One journalist admits that he traveled to the tournament hoping that Brazil would lose, because he knew a victory would bolster the military regime. Then during the games his emotions became caught up in the brilliance of the team. How could you not love this side and the way they played? Watching the documentary as a soccer fan, you can't help but feel the same. As the tournament unrolls you're only rooting for one country, and you've forgotten that back home, while there's dancing in the streets, there's also glee and back-slapping among the generals and their henchmen.

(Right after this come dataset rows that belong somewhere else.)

(** * Credential vault: a shallow embedding of [codline.py] and [Visual/codline.py]

    The repository holds two variants of one password manager: the
    dictionary based command line tool [src/codline.py] (module [Cli] below)
    and the dataclass based tool [src/Visual/codline.py] (module [Visual]).
    Their cryptographic helpers are textually the same and are embedded once,
    in module [Crypto].  Module [Py] models the parts of the Python runtime
    the two files call: exceptions, [str.encode]/[bytes.decode], [str.strip],
    [hashlib.sha256], [base64] and [json]. *)

From Stdlib Require Import ZArith Lia Ascii String DecimalString.
From stdpp Require Import base gmap list strings.

Open Scope Z_scope.

(** ** The Python runtime *)

Module Py.

(** Exceptions raised by the library calls of the two files. *)
Inductive exn :=
| UnicodeEncodeError
| UnicodeDecodeError
| BinasciiError
| JSONDecodeError
| ValueError
| TypeError
| KeyError
| IndexError
| AttributeError
| OSError
| EOFError.

#[global] Instance exn_eq_dec : EqDecision exn.
Proof. solve_decision. Defined.

(** A computation either returns or raises. *)
Inductive result (A : Type) :=
| Ok (a : A)
| Raise (e : exn).
Arguments Ok {A} a.
Arguments Raise {A} e.

Definition bind {A B} (m : result A) (k : A -> result B) : result B :=
  match m with
  | Ok a => k a
  | Raise e => Raise e
  end.

Notation "x <- m ;; k" := (bind m (fun x => k))
  (at level 100, m at next level, right associativity).

Definition rmap {A B} (f : A -> B) (m : result A) : result B :=
  a <- m ;; Ok (f a).

(** A Python [str] is a sequence of code points, a [bytes] a sequence of
    integers below 256. *)
Definition str := list Z.
Definition bytes := list Z.

Definition is_byte (b : Z) : Prop := 0 <= b < 256.

(** The code points [str.encode("utf-8")] accepts: every Unicode scalar
    value, that is everything up to U+10FFFF but the surrogates. *)
Definition scalarb (c : Z) : bool :=
  (0 <=? c) && (c <? 0x110000) && negb ((0xD800 <=? c) && (c <? 0xE000)).

Definition encodable (s : str) : Prop := Forall (fun c => scalarb c = true) s.

(** [c.encode("utf-8")] for one code point. *)
Definition utf8_encode_char (c : Z) : result bytes :=
  if negb (scalarb c) then Raise UnicodeEncodeError
  else if c <? 0x80 then Ok [c]
  else if c <? 0x800 then Ok [0xC0 + c / 64; 0x80 + c mod 64]
  else if c <? 0x10000 then
    Ok [0xE0 + c / 4096; 0x80 + (c / 64) mod 64; 0x80 + c mod 64]
  else
    Ok [0xF0 + c / 262144; 0x80 + (c / 4096) mod 64;
        0x80 + (c / 64) mod 64; 0x80 + c mod 64].

(** [s.encode("utf-8")] *)
Fixpoint utf8_encode (s : str) : result bytes :=
  match s with
  | [] => Ok []
  | c :: s' =>
      bs <- utf8_encode_char c ;;
      r <- utf8_encode s' ;;
      Ok (bs ++ r)
  end.

Definition is_cont (b : Z) : bool := (0x80 <=? b) && (b <? 0xC0).

(** [bs.decode("utf-8")], strict: truncated sequences, stray continuation
    bytes, overlong forms, surrogates and code points above U+10FFFF all
    raise [UnicodeDecodeError]. *)
Fixpoint utf8_decode (bs : bytes) : result str :=
  match bs with
  | [] => Ok []
  | b0 :: r0 =>
      if b0 <? 0x80 then rmap (cons b0) (utf8_decode r0)
      else if b0 <? 0xC0 then Raise UnicodeDecodeError
      else if b0 <? 0xE0 then
        match r0 with
        | b1 :: r1 =>
            let c := (b0 - 0xC0) * 64 + (b1 - 0x80) in
            if is_cont b1 && (0x80 <=? c)
            then rmap (cons c) (utf8_decode r1)
            else Raise UnicodeDecodeError
        | _ => Raise UnicodeDecodeError
        end
      else if b0 <? 0xF0 then
        match r0 with
        | b1 :: b2 :: r2 =>
            let c := (b0 - 0xE0) * 4096 + (b1 - 0x80) * 64 + (b2 - 0x80) in
            if is_cont b1 && is_cont b2 && (0x800 <=? c)
               && negb ((0xD800 <=? c) && (c <? 0xE000))
            then rmap (cons c) (utf8_decode r2)
            else Raise UnicodeDecodeError
        | _ => Raise UnicodeDecodeError
        end
      else if b0 <? 0xF8 then
        match r0 with
        | b1 :: b2 :: b3 :: r3 =>
            let c := (b0 - 0xF0) * 262144 + (b1 - 0x80) * 4096
                     + (b2 - 0x80) * 64 + (b3 - 0x80) in
            if is_cont b1 && is_cont b2 && is_cont b3
               && (0x10000 <=? c) && (c <? 0x110000)
            then rmap (cons c) (utf8_decode r3)
            else Raise UnicodeDecodeError
        | _ => Raise UnicodeDecodeError
        end
      else Raise UnicodeDecodeError
  end.

(** The bytes of a Rocq string literal.  For a literal of ASCII characters
    they are also its code points, and [bytes_of_string] gives the [str];
    any other literal is read as the UTF-8 text it is, by [py]. *)
Definition bytes_of_string (s : string) : bytes :=
  map (fun a => Z.of_nat (nat_of_ascii a)) (String.list_ascii_of_string s).

Definition py (s : string) : str :=
  match utf8_decode (bytes_of_string s) with
  | Ok t => t
  | Raise _ => []
  end.

(** *** hashlib.sha256 (FIPS 180-4) on 32-bit words *)

Definition mask32 : Z := 0xFFFFFFFF.
Definition add32 (a b : Z) : Z := Z.land (a + b) mask32.
Definition rotr (n x : Z) : Z :=
  Z.lor (Z.shiftr x n) (Z.land (Z.shiftl x (32 - n)) mask32).
Definition not32 (x : Z) : Z := Z.lxor x mask32.

Definition Ch (x y z : Z) : Z := Z.lxor (Z.land x y) (Z.land (not32 x) z).
Definition Maj (x y z : Z) : Z :=
  Z.lxor (Z.lxor (Z.land x y) (Z.land x z)) (Z.land y z).
Definition Sigma0 (x : Z) : Z := Z.lxor (Z.lxor (rotr 2 x) (rotr 13 x)) (rotr 22 x).
Definition Sigma1 (x : Z) : Z := Z.lxor (Z.lxor (rotr 6 x) (rotr 11 x)) (rotr 25 x).
Definition sigma0 (x : Z) : Z := Z.lxor (Z.lxor (rotr 7 x) (rotr 18 x)) (Z.shiftr x 3).
Definition sigma1 (x : Z) : Z := Z.lxor (Z.lxor (rotr 17 x) (rotr 19 x)) (Z.shiftr x 10).

(** The first sixty-four primes. *)
Definition primes64 : list Z :=
  [2; 3; 5; 7; 11; 13; 17; 19; 23; 29; 31; 37; 41; 43; 47; 53; 59; 61; 67; 71;
   73; 79; 83; 89; 97; 101; 103; 107; 109; 113; 127; 131; 137; 139; 149; 151;
   157; 163; 167; 173; 179; 181; 191; 193; 197; 199; 211; 223; 227; 229; 233;
   239; 241; 251; 257; 263; 269; 271; 277; 281; 283; 293; 307; 311].

(** The integer cube root of [x] below [2 ^ n], one bit at a time. *)
Fixpoint cube_root (n : nat) (x acc : Z) : Z :=
  match n with
  | O => acc
  | S n' =>
      let candidate := acc + 2 ^ Z.of_nat n' in
      if candidate * candidate * candidate <=? x then cube_root n' x candidate
      else cube_root n' x acc
  end.

(** The round constants: the first thirty-two bits of the fractional parts
    of the cube roots of the primes. *)
Definition K256 : list Z :=
  Eval vm_compute in
    map (fun p => Z.land (cube_root 40 (p * 2 ^ 96) 0) mask32) primes64.

(** The eight working variables, also the chaining value. *)
Record sha_state := ShaState {
  sa : Z; sb : Z; sc : Z; sd : Z; se : Z; sf : Z; sg : Z; sh : Z }.

(** The initial hash value: the first thirty-two bits of the fractional
    parts of the square roots of the first eight primes. *)
Definition root_bits (p : Z) : Z := Z.land (Z.sqrt (p * 2 ^ 64)) mask32.

Definition sha_init : sha_state :=
  Eval vm_compute in
    ShaState (root_bits 2) (root_bits 3) (root_bits 5) (root_bits 7)
             (root_bits 11) (root_bits 13) (root_bits 17) (root_bits 19).

(** Big-endian words of a block. *)
Fixpoint words_of_bytes (bs : bytes) : list Z :=
  match bs with
  | b0 :: b1 :: b2 :: b3 :: r =>
      (b0 * 16777216 + b1 * 65536 + b2 * 256 + b3) :: words_of_bytes r
  | _ => []
  end.

Definition bytes_of_word (w : Z) : bytes :=
  [(w / 16777216) mod 256; (w / 65536) mod 256; (w / 256) mod 256; w mod 256].

(** The message schedule, most recent word first: [rev] holds
    [W(t-1); W(t-2); ...]. *)
Fixpoint schedule (n : nat) (rev : list Z) : list Z :=
  match n with
  | O => rev
  | S n' =>
      let w := add32 (add32 (sigma1 (nth 1 rev 0)) (nth 6 rev 0))
                     (add32 (sigma0 (nth 14 rev 0)) (nth 15 rev 0)) in
      schedule n' (w :: rev)
  end.

Definition sha_round (s : sha_state) (kw : Z * Z) : sha_state :=
  let t1 := add32 (add32 (add32 (sh s) (Sigma1 (se s))) (Ch (se s) (sf s) (sg s)))
                  (add32 (fst kw) (snd kw)) in
  let t2 := add32 (Sigma0 (sa s)) (Maj (sa s) (sb s) (sc s)) in
  ShaState (add32 t1 t2) (sa s) (sb s) (sc s) (add32 (sd s) t1) (se s) (sf s) (sg s).

Definition sha_block (s : sha_state) (block : bytes) : sha_state :=
  let w := List.rev (schedule 48 (List.rev (words_of_bytes block))) in
  let r := fold_left sha_round (combine K256 w) s in
  ShaState (add32 (sa s) (sa r)) (add32 (sb s) (sb r)) (add32 (sc s) (sc r))
           (add32 (sd s) (sd r)) (add32 (se s) (se r)) (add32 (sf s) (sf r))
           (add32 (sg s) (sg r)) (add32 (sh s) (sh r)).

Fixpoint sha_blocks (n : nat) (s : sha_state) (bs : bytes) : sha_state :=
  match n with
  | O => s
  | S n' => sha_blocks n' (sha_block s (firstn 64 bs)) (skipn 64 bs)
  end.

Definition sha_pad (m : bytes) : bytes :=
  let len := Z.of_nat (length m) in
  let zeros := Z.to_nat ((55 - len) mod 64) in
  let bits := len * 8 in
  m ++ [0x80] ++ repeat 0 zeros
    ++ bytes_of_word (bits / 4294967296) ++ bytes_of_word (bits mod 4294967296).

(** [sha256(m).digest()] *)
Definition sha256 (m : bytes) : bytes :=
  let p := sha_pad m in
  let s := sha_blocks (length p / 64)%nat sha_init p in
  bytes_of_word (sa s) ++ bytes_of_word (sb s) ++ bytes_of_word (sc s)
    ++ bytes_of_word (sd s) ++ bytes_of_word (se s) ++ bytes_of_word (sf s)
    ++ bytes_of_word (sg s) ++ bytes_of_word (sh s).

Definition hex_digit (n : Z) : Z := if n <? 10 then 48 + n else 87 + n.

(** [sha256(m).hexdigest()] *)
Definition hexdigest (d : bytes) : str :=
  flat_map (fun b => [hex_digit (b / 16); hex_digit (b mod 16)]) d.

(** *** base64 *)

Definition PAD : Z := 61.

(** The standard alphabet [A-Za-z0-9+/] as a table from sextets to characters
    and back; [None] is a character outside the alphabet. *)
Definition table_b2a_base64 (n : Z) : Z :=
  if n <? 26 then 65 + n
  else if n <? 52 then 71 + n
  else if n <? 62 then n - 4
  else if n =? 62 then 43
  else 47.

Definition table_a2b_base64 (c : Z) : option Z :=
  if (65 <=? c) && (c <=? 90) then Some (c - 65)
  else if (97 <=? c) && (c <=? 122) then Some (c - 71)
  else if (48 <=? c) && (c <=? 57) then Some (c + 4)
  else if c =? 43 then Some 62
  else if c =? 47 then Some 63
  else None.

(** [binascii.b2a_base64(bs, newline=False)] *)
Fixpoint b2a_base64 (bs : bytes) : bytes :=
  match bs with
  | [] => []
  | [b0] =>
      [table_b2a_base64 (b0 / 4); table_b2a_base64 (b0 mod 4 * 16); PAD; PAD]
  | [b0; b1] =>
      [table_b2a_base64 (b0 / 4);
       table_b2a_base64 (b0 mod 4 * 16 + b1 / 16);
       table_b2a_base64 (b1 mod 16 * 4); PAD]
  | b0 :: b1 :: b2 :: r =>
      table_b2a_base64 (b0 / 4)
      :: table_b2a_base64 (b0 mod 4 * 16 + b1 / 16)
      :: table_b2a_base64 (b1 mod 16 * 4 + b2 / 64)
      :: table_b2a_base64 (b2 mod 64)
      :: b2a_base64 r
  end.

That's testimony not only to this absorbing movie, but to the power of sport too, for better and worse. The dictatorship benefited from Brazil's 1970 title, "but it wasn't Médici's victory, it was Pelé's", says one voice. How, they ask, is the dictatorship remembered vs. how Pelé is remembered? Obviously, the soccer star comes out of this with his sporting reputation intact, but the military regime ruled with an iron fist for another 15 years. Here is a chilling, heart-breaking photo-list -- produced by the National Truth Commission, state truth commissions, human rights' groups and relatives -- of the killed and disappeared during Brazil's 21 years of brutal dictatorship.

Of course you cannot lay the blame for these murders at the feet of mere sportsmen who were only doing their jobs under pressure from a ruthless and violent fascist state. That's what makes this film so absolutely fascinating -- the unspeakable, bloody crimes in the background to the most joyous, liberating soccer ever seen at a World Cup.